----- Data supplied -----
(* ===== verification/HeaderBlock.v ===== *)
(** * One message's header block ([header_block.py], [pgtext.py])

    Finding the block in a bounded prefix, reading its occurrences, and the two
    shapes the api serves.  Python's email parser is the interface [EmailPolicy]:
    what [raw_items] holds, and what parsing one header value answers or raises. *)
From S2P Require Import Prelude PyStr Base64 Errors Query Utf8 Odict.

Module Pgtext.
Definition strip_nuls (s : pystr) : pystr := filter (fun c => c <> 0) s.
Definition replace_surrogates (s : pystr) : pystr :=
  (fun c => if Query.is_surrogate c then REPLACEMENT else c) <$> s.
End Pgtext.
Import Pgtext.

Class EmailPolicy := {
  raw_items : bytes -> list (pystr * pystr);                     (* message_from_bytes(block).raw_items() *)
  header_fetch_parse : pystr -> pystr -> option pystr;           (* [None]: it raises *)
}.

Module Header_block.
Inductive header_mode := HCompact | HFull | HList.
Definition HEADER_MODES : list (pystr * header_mode) :=
  [(lit "compact", HCompact); (lit "full", HFull); (lit "list", HList)].
(** [header_mode_error]: a mode, or the refusal of anything else. *)
Definition parse_header_mode (value : pystr) : res exn header_mode :=
  match od_get value HEADER_MODES with Some m => Ok m | None => Err ValidationFailed end.

Definition HEADER_BLOCK_READ_BYTES : Z := 64 * 1024.
Definition PREFIX_READ_BYTES : Z := HEADER_BLOCK_READ_BYTES + 1.
Definition prefix_is_truncated (prefix : bytes) : bool :=
  HEADER_BLOCK_READ_BYTES <? Z.of_nat (length prefix).

(** [_SEPARATORS]: the pattern, and how much of it ends the last header line. *)
Definition SEPARATORS : list (bytes * nat) := [([13; 10; 13; 10], 2%nat); ([10; 10], 1%nat)].

(** [min] of pairs of integers. *)
Definition pair_min (a b : nat * nat) : nat * nat :=
  if (b.1 <? a.1)%nat || ((b.1 =? a.1)%nat && (b.2 <? a.2)%nat) then b else a.

Definition up_to_separator (data : bytes) : option bytes :=
  match omap (fun s => (fun idx => (idx, s.2)) <$> find_sub s.1 data) SEPARATORS with
  | [] => None
  | m :: ms => let '(min_idx, ending_len) := foldl pair_min m ms in Some (take (min_idx + ending_len) data)
  end.

Definition header_block (data : bytes) (truncated : bool) : option bytes :=
  match up_to_separator data with
  | Some found => Some found
  | None => if truncated then None else Some data
  end.
Definition header_block_of_whole (data : bytes) : bytes := default data (up_to_separator data).

Record HeaderEntry := MkHeader { he_name : pystr; he_value : pystr }.

(** [encode("utf-8", "surrogateescape")]: U+DC80 to U+DCFF stand for the bytes
    0x80 to 0xFF; another surrogate raises. *)
Definition surrogateescape_char (c : Z) : res exn bytes :=
  if in_range 56448 56575 c then Ok [c - 56320] else utf8_char c.
Fixpoint utf8_surrogateescape (s : pystr) : res exn bytes :=
  match s with
  | [] => Ok []
  | c :: s =>
      let* b := surrogateescape_char c in
      let* bs := utf8_surrogateescape s in
      Ok (b ++ bs)
  end.
Definition decode_raw (raw_value : pystr) : pystr :=
  match utf8_surrogateescape raw_value with Ok bs => utf8_replace bs | Err _ => raw_value end.

Section entries.
Context `{EmailPolicy}.
Definition header_entry (item : pystr * pystr) : HeaderEntry :=
  let value := default (decode_raw item.2) (header_fetch_parse item.1 item.2) in
  MkHeader item.1 (strip_nuls (replace_surrogates value)).
Definition entries_from_message (items : list (pystr * pystr)) : list HeaderEntry := header_entry <$> items.
Definition parse_header_block (block : bytes) : list HeaderEntry := entries_from_message (raw_items block).
End entries.

Definition group_entries (entries : list HeaderEntry) : list (pystr * list pystr) :=
  foldl (fun out e => od_set (he_name e) (default [] (od_get (he_name e) out) ++ [he_value e]) out) [] entries.

(** ** The block of a prefix *)

Lemma find_sub_prefix sub s n i :
  find_sub sub (take n s) = Some i -> find_sub sub s = Some i /\ (i + length sub <= n)%nat.
Proof.
  revert s i. induction n as [| n IH]; intros s i; cbn [take].
  { destruct sub; cbn; [intros [= <-]; by destruct s | done]. }
  destruct s as [| c s]; cbn [take find_sub].
  { destruct sub; cbn; [intros [= <-]; split; [done | lia] | done]. }
  assert (Hst : startswith (c :: take n s) sub = true ->
    startswith (c :: s) sub = true /\ (length sub <= S n)%nat).
  { intros [r Hr]%startswith_true. change (c :: take n s) with (take (S n) (c :: s)) in Hr.
    pose proof (f_equal length Hr) as Hl. rewrite length_app, length_take in Hl. split; [| lia].
    apply startswith_true. exists (r ++ drop (S n) (c :: s)).
    by rewrite app_assoc, <- Hr, take_drop. }
  destruct (startswith (c :: take n s) sub) eqn:E.
  - intros [= <-]. destruct (Hst eq_refl) as [-> ?]. split; [done | lia].
  - destruct (find_sub sub (take n s)) as [j |] eqn:Ej; [| done]. intros [= <-].
    destruct (IH _ _ Ej) as [Hj ?]. rewrite Hj. split; [| lia].
    destruct (startswith (c :: s) sub) eqn:E'; [| done]. exfalso.
    apply startswith_true in E' as [r Hr].
    assert (startswith (c :: take n s) sub = true); [| congruence].
    apply startswith_true. exists (take (S n - length sub) r).
    change (c :: take n s) with (take (S n) (c :: s)). rewrite Hr, take_app.
    f_equal. apply take_ge. lia.
Qed.

Lemma find_sub_at sub s i : find_sub sub s = Some i -> exists a b, s = a ++ sub ++ b /\ length a = i.
Proof.
  revert i. induction s as [| c s IH]; intros i; cbn [find_sub].
  - destruct (startswith [] sub) eqn:E; [| done]. intros [= <-].
    apply startswith_true in E as [r ->]. by exists [], r.
  - destruct (startswith (c :: s) sub) eqn:E.
    + intros [= <-]. apply startswith_true in E as [r ->]. by exists [], r.
    + destruct (find_sub sub s) as [j |]; [| done]. intros [= <-].
      destruct (IH j eq_refl) as (a & b & -> & <-). by exists (c :: a), b.
Qed.
Lemma find_sub_first sub s i a b : find_sub sub s = Some i -> s = a ++ sub ++ b -> (i <= length a)%nat.
Proof.
  revert i a. induction s as [| c s IH]; intros i a; cbn [find_sub].
  - destruct (startswith [] sub); [intros [= <-]; lia | done].
  - destruct (startswith (c :: s) sub) eqn:E; [intros [= <-]; lia |].
    destruct (find_sub sub s) as [j |]; [| done]. intros [= <-] Hs.
    destruct a as [| x a]; cbn in Hs |- *.
    + exfalso. assert (startswith (c :: s) sub = true); [| congruence].
      apply startswith_true. by exists b.
    + injection Hs as _ Hs. specialize (IH j a eq_refl Hs). lia.
Qed.
Lemma find_sub_none sub s a b : find_sub sub s = None -> s <> a ++ sub ++ b.
Proof.
  revert a. induction s as [| c s IH]; intros a; cbn [find_sub].
  - destruct (startswith [] sub) eqn:E; [done |]. intros _ Hs. destruct a; [| done].
    assert (startswith [] sub = true); [| congruence]. apply startswith_true. by exists b.
  - destruct (startswith (c :: s) sub) eqn:E; [done |]. destruct (find_sub sub s); [done |].
    intros _ Hs. destruct a as [| x a].
    + assert (startswith (c :: s) sub = true); [| congruence]. apply startswith_true. by exists b.
    + injection Hs as _ Hs. by eapply IH.
Qed.

Lemma find_sub_take sub s n i :
  find_sub sub s = Some i -> (i + length sub <= n)%nat -> find_sub sub (take n s) = Some i.
Proof.
  intros Hi Hn. pose proof (find_sub_at _ _ _ Hi) as (a & b & -> & <-).
  assert (Hs : take n (a ++ sub ++ b) = a ++ sub ++ take (n - length a - length sub) b).
  { rewrite !take_app. rewrite (take_ge a), (take_ge sub) by lia. done. }
  destruct (find_sub sub (take n (a ++ sub ++ b))) as [j |] eqn:Ej.
  - destruct (find_sub_prefix _ _ _ _ Ej) as [Hj _]. congruence.
  - exfalso. by eapply find_sub_none.
Qed.

Lemma up_to_separator_cases data :
  up_to_separator data =
  match find_sub [13; 10; 13; 10] data, find_sub [10; 10] data with
  | Some i, Some j => Some (take (if (j <=? i)%nat then j + 1 else i + 2) data)
  | Some i, None => Some (take (i + 2) data)
  | None, Some j => Some (take (j + 1) data)
  | None, None => None
  end.
Proof.
  unfold up_to_separator, SEPARATORS. cbn [omap list_omap fst snd].
  destruct (find_sub [13; 10; 13; 10] data) as [i |], (find_sub [10; 10] data) as [j |]; cbn; try done.
  unfold pair_min. cbn [fst snd]. rewrite andb_true_r.
  destruct (Nat.leb_spec j i), (Nat.ltb_spec j i), (Nat.eqb_spec j i); cbn; done || lia.
Qed.

(** A blank line of one spelling does not start inside the first byte of the
    other, so the earliest one in a prefix is the earliest one of all. *)
Lemma separators_apart data i j :
  find_sub [13; 10; 13; 10] data = Some i -> find_sub [10; 10] data = Some j -> j <> i /\ j <> S i.
Proof.
  intros (a & b & -> & <-)%find_sub_at (c & d & Hs & <-)%find_sub_at.
  assert (Hl : forall k x, [10; 10] !! k = Some x ->
    (a ++ [13; 10; 13; 10] ++ b) !! (length c + k)%nat = Some x).
  { intros k x Hk. rewrite Hs, lookup_app_r by lia. rewrite Nat.add_comm, Nat.add_sub.
    by apply lookup_app_l_Some. }
  split; intros Hc.
  - specialize (Hl 0%nat 10 eq_refl). rewrite Hc, lookup_app_r, Nat.add_comm, Nat.add_sub in Hl by lia. done.
  - specialize (Hl 1%nat 10 eq_refl). rewrite Hc, lookup_app_r in Hl by lia.
    by replace (S (length a) + 1 - length a)%nat with 2%nat in Hl by lia.
Qed.

Lemma up_to_separator_prefix n data b : up_to_separator (take n data) = Some b -> up_to_separator data = Some b.
Proof.
  rewrite !up_to_separator_cases.
  destruct (find_sub [13; 10; 13; 10] (take n data)) as [i |] eqn:Ei,
           (find_sub [10; 10] (take n data)) as [j |] eqn:Ej; [| | | done].
  - apply find_sub_prefix in Ei as [-> Hi], Ej as [-> Hj]. cbn in Hi, Hj. rewrite take_take.
    intros [= <-]. do 2 f_equal. case_match; lia.
  - apply find_sub_prefix in Ei as [-> Hi]. cbn in Hi. rewrite take_take, Nat.min_l by lia.
    intros [= <-]. destruct (find_sub [10; 10] data) as [j |] eqn:Hj; [| done].
    destruct (Nat.leb_spec j i); [| done].
    rewrite (find_sub_take _ _ n _ Hj) in Ej by (cbn; lia). done.
  - apply find_sub_prefix in Ej as [Hj Hn]. cbn in Hn. rewrite Hj, take_take, Nat.min_l by lia.
    intros [= <-]. destruct (find_sub [13; 10; 13; 10] data) as [i |] eqn:Hi; [| done].
    destruct (Nat.leb_spec j i); [done |]. destruct (separators_apart _ _ _ Hi Hj).
    rewrite (find_sub_take _ _ n _ Hi) in Ei by (cbn; lia). done.
Qed.

(** What a bounded read finds is what the whole message has. *)
Lemma header_block_prefix raw b :
  let prefix := take (Z.to_nat PREFIX_READ_BYTES) raw in
  header_block prefix (prefix_is_truncated prefix) = Some b -> b = header_block_of_whole raw.
Proof.
  cbn zeta. unfold header_block, header_block_of_whole.
  set (n := Z.to_nat PREFIX_READ_BYTES).
  destruct (up_to_separator (take n raw)) as [x |] eqn:E.
  - intros [= <-]. by rewrite (up_to_separator_prefix _ _ _ E).
  - destruct (prefix_is_truncated _) eqn:Et; [done |]. intros [= <-].
    unfold prefix_is_truncated in Et. apply Z.ltb_ge in Et. rewrite length_take in Et.
    assert (take n raw = raw) as Hr.
    { apply take_ge. unfold n, PREFIX_READ_BYTES, HEADER_BLOCK_READ_BYTES in *. lia. }
    rewrite Hr in E |- *. by rewrite E.
Qed.

(** ** The values *)

Lemma strip_replace_storable v : Query.storable (strip_nuls (replace_surrogates v)) = true.
Proof.
  unfold Query.storable. apply andb_true_iff. rewrite !negb_true_iff. split.
  - apply contains_false. unfold strip_nuls. intros [Hc _]%list_elem_of_filter. done.
  - apply not_true_iff_false. rewrite existsb_exists. intros (c & Hc & Hs).
    apply list_elem_of_In in Hc. unfold strip_nuls in Hc. apply list_elem_of_filter in Hc as [_ Hc].
    apply list_elem_of_fmap in Hc as (x & -> & _).
    destruct (Query.is_surrogate x) eqn:E; [done | congruence].
Qed.

(** The escaped bytes of well-formed UTF-8 come back as the text. *)
Definition escape_byte (b : Z) : Z := if b <? 128 then b else 56320 + b.
Lemma surrogateescape_bytes bs : Forall (fun b => 0 <= b < 256) bs -> utf8_surrogateescape (escape_byte <$> bs) = Ok bs.
Proof.
  induction 1 as [| b bs Hb _ IH]; [done |]. cbn [fmap list_fmap utf8_surrogateescape].
  rewrite IH. unfold surrogateescape_char, escape_byte. destruct (Z.ltb_spec b 128).
  - rewrite in_range_false by lia. unfold utf8_char.
    assert (Query.is_surrogate b = false) as ->.
    { unfold Query.is_surrogate. rewrite andb_false_iff, !Z.leb_gt. lia. }
    by rewrite (proj2 (Z.ltb_lt _ _)) by done.
  - rewrite in_range_true by lia. by replace (56320 + b - 56320) with b by lia.
Qed.
Lemma decode_raw_utf8 s bss :
  Forall code_point s -> mapM (fun c => match utf8_char c with Ok b => Some b | Err _ => None end) s = Some bss ->
  decode_raw (escape_byte <$> concat bss) = s.
Proof.
  intros Hs Hm. unfold decode_raw. rewrite surrogateescape_bytes.
  - apply mapM_Some in Hm. revert Hs. induction Hm as [| c b s bss Hc Hm IH]; [done |].
    intros [Hcp Hs]%Forall_cons. cbn [concat]. destruct (utf8_char c) as [b' |] eqn:E; [| done].
    injection Hc as ->. by rewrite (utf8_replace_char c b), IH.
  - apply Forall_concat. apply mapM_Some in Hm. apply Forall_forall. intros b Hb.
    apply list_elem_of_lookup in Hb as [k Hk].
    destruct (Forall2_lookup_r _ _ _ _ _ Hm Hk) as (c & Hck & Hc).
    destruct (utf8_char c) as [b' |] eqn:E; [| done]. injection Hc as ->.
    eapply utf8_bytes; [| exact E]. rewrite Forall_lookup in Hs. by eapply Hs.
Qed.

(** [headers=full] is the grouping of [headers=list]: under each name, its
    values in order; no name twice, and no name without an occurrence. *)
Lemma group_entries_exact entries name :
  NoDup (group_entries entries).*1 /\
  od_get name (group_entries entries) =
    match he_value <$> filter (fun e => he_name e = name) entries with [] => None | vs => Some vs end.
Proof.
  unfold group_entries. induction entries as [| e es [Hn IH]] using rev_ind; [by split; [constructor |] |].
  rewrite foldl_snoc, filter_app, fmap_app. split; [by apply od_set_nodup |].
  rewrite od_get_set. destruct (decide (he_name e = name)) as [Heq | Hne].
  - rewrite filter_cons_True by done. rewrite Heq, IH. by destruct (he_value <$> filter _ es).
  - rewrite filter_cons_False by done. cbn. by rewrite app_nil_r.
Qed.
End Header_block.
-----
What you are asked to do
Find the line with "other, so the" in the entries above. Retype it and each line after it, exactly, through the line with "split; intros Hc.", and stop there.

Result of the task
    other, so the earliest one in a prefix is the earliest one of all. *)
Lemma separators_apart data i j :
  find_sub [13; 10; 13; 10] data = Some i -> find_sub [10; 10] data = Some j -> j <> i /\ j <> S i.
Proof.
  intros (a & b & -> & <-)%find_sub_at (c & d & Hs & <-)%find_sub_at.
  assert (Hl : forall k x, [10; 10] !! k = Some x ->
    (a ++ [13; 10; 13; 10] ++ b) !! (length c + k)%nat = Some x).
  { intros k x Hk. rewrite Hs, lookup_app_r by lia. rewrite Nat.add_comm, Nat.add_sub.
    by apply lookup_app_l_Some. }
  split; intros Hc.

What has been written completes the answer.